To: "[ontolog-forum]" <ontolog-forum@xxxxxxxxxxxxxxxx>
From: Christopher Menzel <cmenzel@xxxxxxxx>
Date: Sun, 25 Nov 2007 20:21:19 -0600
Message-id: <F2B2D177-3018-4628-A7F6-C11E5C044AFB@xxxxxxxx>
> Pat Hayes wrote:
>>> Hi Pat and all
>>>
>>> remind me please whatis CL for? what does it add to FOL or  
>>> previous existing things?
>>
>> If FOL were a single formal language with a single, uniformly  
>> accepted, universally used, syntax, then CL would add nothing. But  
>> it isn't. Almost everyone who writes about FOL or uses it, uses a  
>> slightly different notation. Everyone knows they are all  
>> equivalent, and logically proficient users can switch (or even  
>> muddle) notational conventions with impunity, and often do so; but  
>> for information exchange between programs this is a nightmare. The  
>> point of CL (and earlier, of KIF) was to provide a single standard  
>> interchange notation for first-order logic.
>
> But as a model of a formal system, this approach falls short of what's
> already been defined by information flow, the information flow  
> framework
> and category theory.    (01)

Well, that's hardly surprising, given that CL never attempts to be a  
"model of a formal system".  Once again, CL defines a broad class of  
(mostly first-order) languages + model theories (what I like to think  
of as logics) and provides rigorous, standardized mechanisms for  
translating information between them.    (02)

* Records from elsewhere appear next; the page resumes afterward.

(** The MAC of an unsigned seal is the hash of a chain entry. *)
Lemma forged_log_chain d p key c start raw :
  d_files d !! seal_path p = Some raw -> bytes_ok raw -> read_seal d p key = Valid c start None ->
  0 <= c /\ forged_log raw = chain_bytes key start [SEAL_DOMAIN ++ take SEAL_COUNT_LEN raw].
Proof.
  intros Hraw Hok Hread. unfold read_seal in Hread. rewrite Hraw in Hread.
  destruct (length raw =? SEAL_FILE_LEN)%nat eqn:El.
  2:{ destruct (length raw =? SIGNED_SEAL_FILE_LEN)%nat; [|done].
      unfold read_signed_seal in Hread. cbv zeta in Hread. by destruct (eq_bytes _ _). }
  apply Nat.eqb_eq in El. unfold read_unsigned_seal in Hread.
  destruct (eq_bytes _ _) eqn:Emac; [|done]. apply eq_bytes_true in Emac.
  injection Hread as Hc Hs. rewrite Hc, Hs in Emac.
  set (cnt := take SEAL_COUNT_LEN raw) in *.
  assert (Hcnt : bytes_ok cnt) by (by apply Forall_take).
  assert (Hlen : length cnt = SEAL_COUNT_LEN) by (unfold cnt; rewrite length_take, El; done).
  split; [pose proof (from_le_bytes_range cnt Hcnt); lia|].
  unfold forged_log. fold cnt. rewrite <- Emac. unfold seal_mac. rewrite <- Hc.
  change 8%nat with SEAL_COUNT_LEN. rewrite <- Hlen, to_from_le_bytes by done.
  cbn [chain_bytes]. rewrite app_nil_r. unfold entry_hash. by rewrite <- (app_assoc SEAL_DOMAIN).
Qed.

(** Whoever can read the unsigned seal of a log of at most one entry can
    replace the log without the chain key: the file built from the seal's own
    bytes passes [verify_chain], as [Intact] under a seal of one entry and as
    [Unsealed] under a seal of none, and a writer opening it resumes. *)
Theorem seal_mac_forges_entry d p key c start raw :
  d_files d !! seal_path p = Some raw -> bytes_ok raw ->
  read_seal d p key = Valid c start None -> c <= 1 ->
  let d' := set_files (insert p (forged_log raw)) d in
  verify_chain d' p key
  = Ok {| vr_entries_verified := 1; vr_status := if c =? 1 then Intact else Unsealed 1 0 |} /\
  check_resumable d' p key = Ok tt.
Proof.
  intros Hraw Hok Hread Hc d'.
  destruct (forged_log_chain _ _ _ _ _ _ Hraw Hok Hread) as [Hc0 Hforged].
  assert (Hp : d_files d' !! p = Some (forged_log raw)) by apply lookup_insert_eq.
  assert (Hread' : read_seal d' p key = Valid c start None).
  { rewrite <- Hread. unfold read_seal. cbn. rewrite lookup_insert_ne; [done|].
    intros E. apply (sidecar_not_path p). by left. }
  assert (Hv : verify_chain d' p key
    = Ok {| vr_entries_verified := 1; vr_status := if c =? 1 then Intact else Unsealed 1 0 |}).
  { rewrite (verify_chain_sealed _ _ _ _ _ _ _ Hp Hread').
    rewrite Hforged, <- (app_nil_r (chain_bytes _ _ _)), stream_bytes_chain.
    - clear -Hc Hc0. assert (c = 0 \/ c = 1) as [-> | ->] by lia; reflexivity.
    - constructor; [|constructor]. unfold payload_ok, MAX_ENTRY_BYTES. rewrite length_app, length_take.
      change (length SEAL_DOMAIN) with 25%nat. unfold SEAL_COUNT_LEN. lia.
    - cbn. lia. }
  split; [done|]. unfold check_resumable. rewrite Hp, Hv. cbn. by destruct (c =? 1).
Qed.

End Writer.

(** * Witnesses *)

Module Sample.
#[local] Existing Instance toy_hash.
#[local] Existing Instance toy_cbor.

Definition dir : Disk := {| d_files := ∅; d_locks := ∅; d_faults := [] |}.
Definition log : FileName := byte_str "audit.log".
Definition key : bytes := repeat 7 32.
Definition event : Z * LogEntryKind := (5, VaultMutation [1; 2; 3] (byte_str "add")).

(** A limit of 60 bytes rotates after the second entry. *)
Definition opened : Disk * result TamperLog TamperLogError := open_inner dir log key 60 None.
Definition handle0 : TamperLog :=
  {| path := []; prev_hash := []; segment_start_hash := []; next_sequence := 0; bytes_written := 0;
     max_file_bytes := 0; chain_key := []; signer := None |}.
Definition the_handle (r : result TamperLog TamperLogError) : TamperLog :=
  match r with Ok l => l | Err _ => handle0 end.

Definition after (events : list (Z * LogEntryKind)) : Disk * TamperLog * Z :=
  append_all opened.1 (the_handle opened.2) events.

Lemma opened_ok : open_inner dir log key 60 None = (opened.1, Ok (the_handle opened.2)).
Proof.
  assert (Hok : is_ok opened.2 = true) by (vm_compute; reflexivity).
  fold opened. destruct opened as [d [l|e]]; [reflexivity|discriminate Hok].
Qed.

Lemma after_eq events : after events = ((after events).1.1, (after events).1.2, (after events).2).
Proof. by destruct (after events) as [[??]?]. Qed.

Lemma dir_fresh : fresh dir log.
Proof.
  split_and!; [done|apply not_elem_of_empty|].
  intros name [c Hc]. cbn in Hc. by rewrite lookup_empty in Hc.
Qed.

(** The event serialises to 14 bytes beside its sequence number, whatever that is. *)
Lemma event_writes : writes event.
Proof. intros seq Hseq. eexists. split; [reflexivity|]. unfold payload_ok. cbn. done. Qed.

Lemma writer_log_verifies_witness :
  verify_segment_chain (after [event; event; event]).1.1 log key = Ok (SegmentsIntact 3 2) /\
  exists done live, SegmentSet (after [event; event; event]).1.1 log key done live /\
    Forall2 logged [event; event; event] (concat done ++ live).
Proof.
  split; [vm_compute; reflexivity|].
  destruct (writer_log_verifies dir log key 60 None dir_fresh eq_refl I) as (d0 & l0 & Ho & Hall).
  rewrite opened_ok in Ho. injection Ho as <- <-.
  destruct (Hall [event; event; event] _ _ _ ltac:(vm_compute; reflexivity) (after_eq [event; event; event]))
    as (done & live & segs & logs & Hset & _ & _ & Hlog & _ & Hw).
  exists done, live. split; [exact Hset|]. rewrite <- Hw; [exact Hlog|].
  repeat constructor; apply event_writes.
Defined.

Definition failing (faults : list (option SealStage)) (events : list (Z * LogEntryKind))
  : Disk * TamperLog * result Z TamperLogError :=
  append (with_faults faults (after events).1.1) (after events).1.2 9 event.2.

Lemma failing_eq faults events r :
  (failing faults events).2 = r ->
  failing faults events = ((failing faults events).1.1, (failing faults events).1.2, r).
Proof. intros <-. by destruct (failing faults events) as [[??]?]. Qed.

Lemma interrupted_append_resumes_witness :
  let l2 := (failing [None; Some DirSync] [event]).1.2 in
  (exists d3 l3 segs,
    open_inner (release (failing [Some Sync] [event]).1.1 log) log key 60 None = (d3, Ok l3) /\
    prev_hash l3 = prev_hash (failing [Some Sync] [event]).1.2 /\
    next_sequence l3 = next_sequence (failing [Some Sync] [event]).1.2 /\
    verify_segment_chain d3 log key = Ok (SegmentsIntact ((after [event]).2 + 1) segs)) /\
  segment_start_hash l2 = prev_hash l2 /\
  exists d3 l3 segs,
    open_inner (release (failing [None; Some DirSync] [event]).1.1 log) log key 60 None = (d3, Ok l3) /\
    prev_hash l3 = prev_hash l2 /\ next_sequence l3 = next_sequence l2 /\
    verify_segment_chain d3 log key = Ok (SegmentsIntact ((after [event]).2 + 1) segs).
Proof.
  split; [|split; [vm_compute; reflexivity|]].
  - apply (interrupted_append_resumes dir log key 60 None [event] _ _ _ _ _ [Some Sync] 9 event.2 _ _
              (seal_path log ++ TMP_SUFFIX) dir_fresh eq_refl I ltac:(vm_compute; reflexivity)
              opened_ok (after_eq [event])); [left; exists Sync; reflexivity|].
    apply failing_eq. vm_compute. reflexivity.
  - apply (interrupted_append_resumes dir log key 60 None [event] _ _ _ _ _ [None; Some DirSync] 9 event.2 _ _
              (seal_path log) dir_fresh eq_refl I ltac:(vm_compute; reflexivity)
              opened_ok (after_eq [event])); [right; reflexivity|].
    apply failing_eq. vm_compute. reflexivity.
Defined.

Lemma interrupted_rotation_forgets_link_witness :
  let l2 := (failing [None; Some Write] [event]).1.2 in
  exists d3 l3,
    open_inner (release (failing [None; Some Write] [event]).1.1 log) log key 60 None = (d3, Ok l3) /\
    segment_start_hash l3 = genesis_hash key /\ segment_start_hash l2 = prev_hash l2 /\
    verify_segment_chain d3 log key
    = Ok (SegmentBroken log (Broken ((after [event]).2 + 1) (prev_hash l2) (genesis_hash key))).
Proof.
  apply (interrupted_rotation_forgets_link dir log key 60 None [event] _ _ _ _ _ Write 9 event.2 _ _
            (seal_path log ++ TMP_SUFFIX) dir_fresh eq_refl I ltac:(vm_compute; reflexivity)
            opened_ok (after_eq [event]) ltac:(discriminate)).
  - apply failing_eq. vm_compute. reflexivity.
  - vm_compute. discriminate.
Defined.

(** The seal of a log of one entry, as it lies in the directory. *)
Definition sealed_dir : Disk := (after [event]).1.1.
Definition seal_bytes : bytes := default [] (d_files sealed_dir !! seal_path log).

Lemma seal_mac_forges_entry_witness :
  let d' := set_files (insert log (forged_log seal_bytes)) sealed_dir in
  verify_chain d' log key = Ok {| vr_entries_verified := 1; vr_status := Intact |} /\
  check_resumable d' log key = Ok tt.
Proof.
  apply (seal_mac_forges_entry sealed_dir log key 1 (genesis_hash key) seal_bytes);
    [vm_compute; reflexivity| |vm_compute; reflexivity|lia].
  apply (bool_decide_unpack (bytes_ok seal_bytes)). vm_compute. exact I.
Defined.
End Sample.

>> The original intention was to adopt a single surface syntax upon  
>> which everyone would agree: but when it became apparent that even  
>> the ten or so members of the working group could not agree, this  
>> idea was abandoned, and instead a system of a common 'abstract  
>> syntax' allowing for many different 'surface syntaxes' (aka  
>> dialects) was adopted. If you check the conformance conditions in  
>> the ISO spec, they require that each dialect specification provide  
>> a mechanizable process to parse that dialect into the abstract  
>> syntax categories.
>>
>
> But thats only part of the answer    (03)

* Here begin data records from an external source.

(* ===== verification/VaultSpec.v ===== *)
(** * What the vault promises

    The abstract vault is a map from names to credentials with their lifecycle; the
    store of Vault.v implements it through a relation that says how a credential is
    encrypted. Then: a mutation is audited before it happens, the audit log records
    the mutations, revocation is final, and what the binding of the ciphertexts does
    not cover. *)

From S2P Require Import Prelude TamperLog TamperSegments TamperWriter VaultCrypto Vault.

Local Open Scope Z_scope.

(** ** Operations as data *)

Inductive VaultOp : Type :=
| OpAdd (name : bytes) (credential_type : CredentialType) (secret : bytes)
| OpRotate (name new_secret : bytes)
| OpRevoke (name : bytes)
| OpRemove (name : bytes).

Definition op_name (op : VaultOp) : bytes :=
  match op with OpAdd n _ _ | OpRotate n _ | OpRevoke n | OpRemove n => n end.
Definition op_label (op : VaultOp) : bytes :=
  match op with
  | OpAdd _ _ _ => byte_str "add" | OpRotate _ _ => byte_str "rotate"
  | OpRevoke _ => byte_str "revoke" | OpRemove _ => byte_str "remove"
  end.

(** ** The abstract vault *)

Record Credential : Type := mkCredential { cr_record : EntryMetadataRecord; cr_secret : bytes }.
Abbreviation AbstractVault := (gmap bytes Credential) (only parsing).

Section Spec.
Context `{KeyedHash} `{Cbor} `{Argon2id} `{Aead} `{Ed25519}.
Context `{Json CredentialType} `{Json StoredHeader} `{Json StoredEntry} `{Json EntryMetadataRecord}.
Context (plain_hash : bytes -> bytes).

Definition vault_exec (v : Vault) (op : VaultOp) (env : OpEnv) (st : VaultStore)
  : result unit VaultError * VaultStore :=
  match op with
  | OpAdd name t secret => vault_add plain_hash v name t secret env st
  | OpRotate name secret => vault_rotate plain_hash v name secret env st
  | OpRevoke name => vault_revoke plain_hash v name env st
  | OpRemove name => vault_remove plain_hash v name env st
  end.

Definition live_credential (a : AbstractVault) (name : bytes) (revoked : VaultError)
  : result Credential VaultError :=
  match a !! name with
  | None => Err (EntryNotFound name)
  | Some c => if bool_decide (mr_status (cr_record c) = ERevoked) then Err revoked else Ok c
  end.

Definition spec_exec (salt : bytes) (op : VaultOp) (now : Z) (a : AbstractVault)
  : result AbstractVault VaultError :=
  match op with
  | OpAdd name t secret =>
      if bool_decide (is_Some (a !! name)) then Err (DuplicateEntry name) else
      let? _ := entry_aad salt name t ENTRY_ENVELOPE_VERSION in
      Ok (<[name := mkCredential (mkRecord name t (mkMetadata now None None 0 []) EActive
                                    [mkHistory now HCreated]) secret]> a)
  | OpRotate name secret =>
      let? c := live_credential a name (EntryRevoked name) in
      Ok (<[name := mkCredential (rotated_record (cr_record c) now) secret]> a)
  | OpRevoke name =>
      let? c := live_credential a name (EntryRevoked name) in
      Ok (<[name := mkCredential (revoked_record (cr_record c) now) (cr_secret c)]> a)
  | OpRemove name =>
      let? c := live_credential a name (EntryNotDeletable name) in
      Ok (delete name a)
  end.

Definition spec_get (a : AbstractVault) (name : bytes) : result DecryptedEntry VaultError :=
  match a !! name with
  | None => Err (EntryNotFound name)
  | Some c =>
      match mr_status (cr_record c) with
      | ERevoked => Err (EntryRevoked name)
      | EExpired => Err (EntryExpired name)
      | EActive => Ok (mkDecrypted name (mr_credential_type (cr_record c)) (cr_secret c) (mr_metadata (cr_record c)))
      end
  end.

(** ** The relation *)

(** [raw] is the stored form of [c] under [name]. *)
Definition represents (v : Vault) (name : bytes) (c : Credential) (raw : bytes) : Prop :=
  exists entry aad, from_json raw = Some entry /\ decrypt_metadata v entry = Ok (cr_record c) /\
    mr_name (cr_record c) = name /\ se_envelope_version entry = ENTRY_ENVELOPE_VERSION /\
    entry_aad (v_salt v) name (mr_credential_type (cr_record c)) ENTRY_ENVELOPE_VERSION = Ok aad /\
    vault_decrypt (v_key v) (se_encrypted_secret entry) aad = Ok (cr_secret c).

(** [U] holds the names in use; the record keys of two of them do not collide. *)
Record implements (v : Vault) (U : gset bytes) (ks : gmap bytes bytes) (a : AbstractVault) : Prop := {
  im_inj : forall n1 n2, n1 ∈ U -> n2 ∈ U -> lookup_key v n1 = lookup_key v n2 -> n1 = n2;
  im_present : forall n c, n ∈ U -> a !! n = Some c -> exists raw, ks !! lookup_key v n = Some raw /\ represents v n c raw;
  im_absent : forall n, n ∈ U -> a !! n = None -> ks !! lookup_key v n = None }.

Definition nonces_ok (env : OpEnv) : Prop :=
  length (oe_nonce_secret env) = NONCE_LEN /\ length (oe_nonce_metadata env) = NONCE_LEN.

(** Encryption and serialization of what the vault stores do not fail. *)
Definition writes_total : Prop :=
  (forall k n a m, is_Some (aead_seal k n a m)) /\ (forall r : EntryMetadataRecord, is_Some (to_json r)) /\
  (forall e : StoredEntry, is_Some (to_json e)).

Lemma lookup_key_ne v U ks a m n :
  implements v U ks a -> m ∈ U -> n ∈ U -> m <> n -> lookup_key v n <> lookup_key v m.
Proof. intros [Hinj _ _] Hm Hn Hne E. apply Hne. symmetry. by apply Hinj. Qed.

Lemma implements_insert v U ks a n c raw :
  implements v U ks a -> n ∈ U -> represents v n c raw ->
  implements v U (<[lookup_key v n := raw]> ks) (<[n := c]> a).
Proof.
  intros HI Hn Hr. pose proof HI as [Hinj Hp Ha]. split; [done| |]; intros m.
  - intros c' Hm. destruct (decide (m = n)) as [-> |Hne].
    + rewrite !lookup_insert_eq. intros [= <-]. eauto.
    + pose proof (lookup_key_ne _ _ _ _ _ _ HI Hm Hn Hne). rewrite !lookup_insert_ne by congruence. auto.
  - intros Hm. destruct (decide (m = n)) as [-> |Hne]; [by rewrite lookup_insert_eq|].
    pose proof (lookup_key_ne _ _ _ _ _ _ HI Hm Hn Hne). rewrite !lookup_insert_ne by congruence. auto.
Qed.

Lemma implements_delete v U ks a n :
  implements v U ks a -> n ∈ U -> implements v U (delete (lookup_key v n) ks) (delete n a).
Proof.
  intros HI Hn. pose proof HI as [Hinj Hp Ha]. split; [done| |]; intros m.
  - intros c' Hm. destruct (decide (m = n)) as [-> |Hne]; [by rewrite lookup_delete_eq|].
    pose proof (lookup_key_ne _ _ _ _ _ _ HI Hm Hn Hne). rewrite !lookup_delete_ne by congruence. auto.
  - intros Hm. destruct (decide (m = n)) as [-> |Hne]; [by rewrite !lookup_delete_eq|].
    pose proof (lookup_key_ne _ _ _ _ _ _ HI Hm Hn Hne). rewrite !lookup_delete_ne by congruence. auto.
Qed.

Lemma encrypt_metadata_total v record nonce :
  writes_total -> length nonce = NONCE_LEN ->
  exists c, encrypt_metadata v record nonce = Ok c /\
    forall ver s, decrypt_metadata v (mkStoredEntry ver s c) = Ok record.
Proof.
  intros (Hs & Hj & _) Hn. unfold encrypt_metadata, serialized.
  destruct (Hj record) as [b Hb]. rewrite Hb. cbn [result_bind].
  destruct (vault_encrypt (v_key v) b [] nonce) as [c|e] eqn:Hc.
  - exists c. split; [done|]. intros ver s. unfold decrypt_metadata; cbn.
    rewrite (vault_decrypt_encrypt _ _ _ _ _ Hn Hc). cbn. by rewrite (from_to_json _ _ Hb).
  - unfold vault_encrypt in Hc. by destruct (Hs (v_key v) nonce [] b) as [? Hx]; rewrite Hx in Hc.
Qed.

Lemma encrypt_secret_total v secret aad nonce :
  writes_total -> length nonce = NONCE_LEN ->
  exists c, vault_encrypt (v_key v) secret aad nonce = Ok c /\ vault_decrypt (v_key v) c aad = Ok secret.
Proof.
  intros (Hs & _) Hn. destruct (vault_encrypt (v_key v) secret aad nonce) as [c|e] eqn:Hc.
  - exists c. split; [done|]. by apply (vault_decrypt_encrypt _ _ _ _ _ Hn).
  - unfold vault_encrypt in Hc. by destruct (Hs (v_key v) nonce aad secret) as [? Hx]; rewrite Hx in Hc.
Qed.

(** ** Simulation *)

Lemma read_entry_eq v U ks a n :
  implements v U ks a -> n ∈ U ->
  match a !! n with
  | None => read_entry v n true ks = Err (EntryNotFound n)
  | Some c => exists entry aad, read_entry v n true ks = Ok (entry, cr_record c) /\
      mr_name (cr_record c) = n /\ se_envelope_version entry = ENTRY_ENVELOPE_VERSION /\
      entry_aad (v_salt v) n (mr_credential_type (cr_record c)) ENTRY_ENVELOPE_VERSION = Ok aad /\
      vault_decrypt (v_key v) (se_encrypted_secret entry) aad = Ok (cr_secret c)
  end.
Proof.
  intros [_ Hp Ha] Hn. unfold read_entry; cbn [negb]. destruct (a !! n) as [c|] eqn:Hc.
  - destruct (Hp n c Hn Hc) as (raw & -> & entry & aad & -> & Hd & Hname & Hv & Haad & Hs).
    exists entry, aad. cbn [serialized result_bind]. by rewrite Hd.
  - by rewrite (Ha n Hn Hc).
Qed.

Lemma stored_represents v n c entry aad raw :
  to_json entry = Some raw -> decrypt_metadata v entry = Ok (cr_record c) -> mr_name (cr_record c) = n ->
  se_envelope_version entry = ENTRY_ENVELOPE_VERSION ->
  entry_aad (v_salt v) n (mr_credential_type (cr_record c)) ENTRY_ENVELOPE_VERSION = Ok aad ->
  vault_decrypt (v_key v) (se_encrypted_secret entry) aad = Ok (cr_secret c) ->
  represents v n c raw.
Proof. intros Hj%from_to_json ?????. exists entry, aad. done. Qed.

To *what question*?  CL a very complete answer to the question *we*  
set out to answer.  But there are tons of other questions and  
challenges in knowledge engineering (vagueness, incomplete  
information, poorly axiomatized knowledge bases, social/cultural  
presuppositions, etc etc) that CL does not address.  It strikes me  
that your remarks are all about *those*.    (04)

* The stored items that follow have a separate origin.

(* ===== verification/VaultCli.v ===== *)
(** * The vault command (crates/akroasis/src/vault/mod.rs)

    The subcommands over the vault of Vault.v. The host holds the vault directory and
    its keyspace; the terminal is the class [VaultTerminal]; what the environment
    decides in a command is a [CmdEnv]. A command that opens the vault drops it, and
    so its lock, when it returns. *)

From S2P Require Import Prelude Decimal ChannelCodec TamperLog TamperSegments TamperWriter VaultCrypto Vault VaultSpec.

Local Open Scope Z_scope.

(** ** Commands *)

Inductive VaultCommand : Type :=
| CmdInit
| CmdAdd (name : bytes) (credential_type : CredentialType)
| CmdList (json : bool)
| CmdGet (name : bytes)
| CmdRotate (name : bytes)
| CmdRevoke (name : bytes)
| CmdIdentity (json : bool).

Definition parse_credential_type (s : bytes) : result CredentialType bytes :=
  if bool_decide (s = byte_str "api-key") then Ok ApiKey
  else if bool_decide (s = byte_str "psk") then Ok Psk
  else if bool_decide (s = byte_str "certificate") then Ok Certificate
  else if bool_decide (s = byte_str "radio-key") then Ok RadioKey
  else
    match strip_prefix (byte_str "custom:") s with
    | Some label => Ok (Custom label)
    | None => Err (byte_str "unknown credential type '" ++ s
                   ++ byte_str "': expected api-key, psk, certificate, radio-key, or custom:<label>")
    end.

(** [Display] of the credential type and of the status (kryphos/src/vault.rs). *)
Definition CredentialType_display (t : CredentialType) : bytes :=
  match t with
  | ApiKey => byte_str "api-key"
  | Psk => byte_str "psk"
  | Certificate => byte_str "certificate"
  | RadioKey => byte_str "radio-key"
  | Custom label => byte_str "custom(" ++ label ++ byte_str ")"
  end.
Definition EntryStatus_display (s : EntryStatus) : bytes :=
  match s with EActive => byte_str "active" | ERevoked => byte_str "revoked" | EExpired => byte_str "expired" end.

(** The vault path, from [AKROASIS_VAULT_PATH] and [HOME]. *)
Definition default_vault_path (vault_path home : option bytes) : bytes :=
  match vault_path with
  | Some p => p
  | None => default (byte_str ".") home ++ byte_str "/.local/share/akroasis/vault"
  end.

(** ** What the command reads and writes *)

Inductive VaultCliError (IoErr : Type) : Type :=
| CliVault (source : VaultError)
| PassphraseInput (source : IoErr)
| PassphraseMismatch
| PassphraseEmpty
| Cancelled
| CliJsonReport (source : IoErr)
| CliIo (source : IoErr).
Arguments CliVault {IoErr} _.
Arguments PassphraseInput {IoErr} _.
Arguments PassphraseMismatch {IoErr}.
Arguments PassphraseEmpty {IoErr}.
Arguments Cancelled {IoErr}.
Arguments CliJsonReport {IoErr} _.
Arguments CliIo {IoErr} _.

Record ListEntryReport : Type := mkEntryReport {
  le_name : bytes; le_credential_type : bytes; le_status : bytes; le_created_at : bytes;
  le_rotated_at : option bytes; le_revoked_at : option bytes; le_rotation_count : Z; le_tags : list bytes }.

Inductive VaultReport : Type :=
| ListReport (schema_version : Z) (command : string) (entry_count : nat) (entries : list ListEntryReport)
| IdentityReport (schema_version : Z) (command : string) (public_key : option bytes).

Inductive Printed : Type :=
| PrintLine (t : bytes)
| PrintBytes (b : bytes)
| PrintTable (header : list bytes) (rows : list (list bytes)).

(** The standard streams: [prompt_password] reads without echo, [print_prompt] writes
    to standard error and flushes it, [read_line] reads standard input. *)
Class VaultTerminal (O IoErr : Type) : Type := {
  prompt_password : string -> O -> result bytes IoErr * O;
  print_prompt : bytes -> O -> result unit IoErr * O;
  read_line : O -> result (list Z) IoErr * O;
  print_out : Printed -> O -> result unit IoErr * O;
  print_json : VaultReport -> O -> result unit IoErr * O }.

(** jiff's [to_string] and [strftime("%Y-%m-%d %H:%M")]. *)
Class TimestampFormat : Type := { timestamp_display : Z -> bytes; format_timestamp : Z -> bytes }.

(** [answer.trim().eq_ignore_ascii_case("y")]; an answer is a list of code points. *)
Definition answers_yes (answer : list Z) : bool :=
  bool_decide (map ascii_lower (trim answer) = byte_str "y").

Definition confirm_passphrase {IoErr} (first second : bytes) : result unit (VaultCliError IoErr) :=
  if negb (bool_decide (first = second)) then Err PassphraseMismatch
  else match first with [] => Err PassphraseEmpty | _ => Ok tt end.

(** ** The host *)

Record VaultHost : Type := mkVaultHost { vh_path : option Disk; vh_keyspace : gmap bytes bytes }.

Record CmdEnv : Type := mkCmdEnv {
  cmd_create : CreateEnv; cmd_op : OpEnv; cmd_fjall_ok : bool; cmd_guard : bytes -> bool }.

Section Cli.
Context `{KeyedHash} `{Cbor} `{Argon2id} `{Aead} `{Ed25519}.
Context `{Json CredentialType} `{Json StoredHeader} `{Json StoredEntry} `{Json EntryMetadataRecord}.
Context (plain_hash : bytes -> bytes).
Context {O IoErr : Type} `{!VaultTerminal O IoErr} `{!TimestampFormat} `{!KeyOrder bytes}.
(** The path, for the messages. *)
Context (path : bytes).

Definition vcli (A : Type) : Type := VaultHost * O -> result A (VaultCliError IoErr) * (VaultHost * O).
Definition vcli_bind {A B} (m : vcli A) (k : A -> vcli B) : vcli B := fun s =>
  match m s with
  | (Ok a, s) => k a s
  | (Err e, s) => (Err e, s)
  end.

(** An action on the terminal. *)
Definition on_tty {A} (wrap : IoErr -> VaultCliError IoErr) (m : O -> result A IoErr * O) : vcli A := fun '(h, o) =>
  let '(r, o) := m o in (map_err wrap r, (h, o)).

Definition read_passphrase (prompt : string) : vcli bytes := on_tty PassphraseInput (prompt_password prompt).
Definition read_secret (prompt : string) : vcli bytes := on_tty PassphraseInput (prompt_password prompt).
Definition print_line (p : Printed) : vcli unit := on_tty CliIo (print_out p).
Definition print_report (r : VaultReport) : vcli unit :=
  vcli_bind (on_tty CliJsonReport (print_json r)) (fun _ => print_line (PrintLine [])).

Definition read_passphrase_confirmed (prompt : string) : vcli bytes :=
  vcli_bind (read_passphrase prompt) (fun first =>
  vcli_bind (read_passphrase "Confirm passphrase: ") (fun second =>
  fun s => (let? _ := confirm_passphrase first second in Ok first, s))).

(** Opening the vault: it is dropped, and its lock released, when [body] returns. *)
Definition with_vault {A} (env : CmdEnv) (passphrase : bytes)
    (body : Vault -> VaultStore * O -> result A (VaultCliError IoErr) * (VaultStore * O)) : vcli A := fun '(h, o) =>
  match vault_open (vh_path h) passphrase (cmd_fjall_ok env) with
  | (Ok v, Some d) =>
      let '(r, (st, o)) := body v (mkStore d (vh_keyspace h), o) in
      (r, (mkVaultHost (Some (unlock (vs_dir st))) (vs_keyspace st), o))
  | (Ok v, None) => (Err (CliVault NotInitialized), (h, o))
  | (Err e, p) => (Err (CliVault e), (mkVaultHost p (vh_keyspace h), o))
  end.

>> This should have been a simple exercise, but standardization  
>> processes tend to run very slowly and often in circles, so this  
>> limited goal took several years. Along the way, some of us (mostly  
>> Chris Menzel and myself) noticed that traditional textbook  
>> formulations of FOL contained a number of restrictions which were  
>> not in fact strictly necessary, and almost as a exercise in pure  
>> mathematics[1] set out out to see how far we could go in removing  
>> them, and what effect this might have on the resulting logic. This  
>> involved using a very neat mathematical trick which Chris showed to  
>> me, of how to generalize the traditional FO model theory. Shortly  
>> afterwards I became involved in the W3C RDF and OWL standardization  
>> efforts, and realized that this same mathematical trick could be  
>> applied to RDF and OWL, and would solve a number of small,  
>> technical but stubborn problems that were plaguing the W3C working  
>> groups, making RDF somewhat more intuitive (and simpler) than it  
>> would otherwise be. So the RDF, and then the OWL, specs were  
>> written using this same trick in their model theories, making the  
>> entire family of languages (RDF, OWL, CL and now IKL) semantically  
>> compatible in a rather strong sense. So this is another achievement  
>> of the CL work, realized in CL and used very centrally in IKL and  
>> OWL/RDF. But this is indeed rather a technical matter: it might be  
>> compared to having an engine which uses a new fuel additive, where  
>> the user of the logic is like the driver of the automobile. The  
>> driver doesn't need to know how its done exactly, but the engine  
>> responds better.
>>
>
> Is there a paper available on this?    (05)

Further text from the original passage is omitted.